◆ DATA FOR THE TASK
Lemma md5_stream_witness :
  (ctx ← feed MD5_hash [cs "message "; cs ""; cs "digest"] (MD5_begin (replicate 64 7)); MD5_end ctx) =
    Ret (Rfc1321.digest (mjoin [cs "message "; cs ""; cs "digest"])).
Proof.
  apply (md5_stream (replicate 64 7) [cs "message "; cs ""; cs "digest"]); [done|].
  apply (bool_decide_unpack _). vm_compute. exact Logic.I.
Defined.

(** SHA-256 of mkhash is FIPS 180-4, for every split of a message into
    chunks whose length in bits fits the target's [size_t]. *)
Theorem sha256_stream {A : Arch} junk chunks :
  length junk = 64%nat → Forall bytes_wf chunks →
  Forall (λ x, 8 * Z.of_nat (length x) < 2 ^ long_bits) chunks →
  (ctx ← feed SHA256_Update chunks (SHA256_Init junk); SHA256_Final ctx) = Ret (Fips180.digest (mjoin chunks)).
Proof.
  intros Hj Hwf Hlen.
  destruct (feed_after SHA256_Update sha_after (λ x, 8 * Z.of_nat (length x) < 2 ^ long_bits) []
    (SHA256_Init junk) chunks) as (ctx & -> & Ha);
    [intros; by apply SHA256_Update_after|by apply SHA256_Init_after|done|].
  cbn [mbind result_bind]. apply SHA256_Final_digest; [done|]. by apply Forall_join.
Qed.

◆ INSTRUCTIONS FOR THE TASK
Extract the lines above from the one containing "(SHA256_Init junk) chunks)" to the last line, both included, exactly as written.

◆ EXPECTED ANSWER
    (SHA256_Init junk) chunks) as (ctx & -> & Ha);
    [intros; by apply SHA256_Update_after|by apply SHA256_Init_after|done|].
  cbn [mbind result_bind]. apply SHA256_Final_digest; [done|]. by apply Forall_join.
Qed.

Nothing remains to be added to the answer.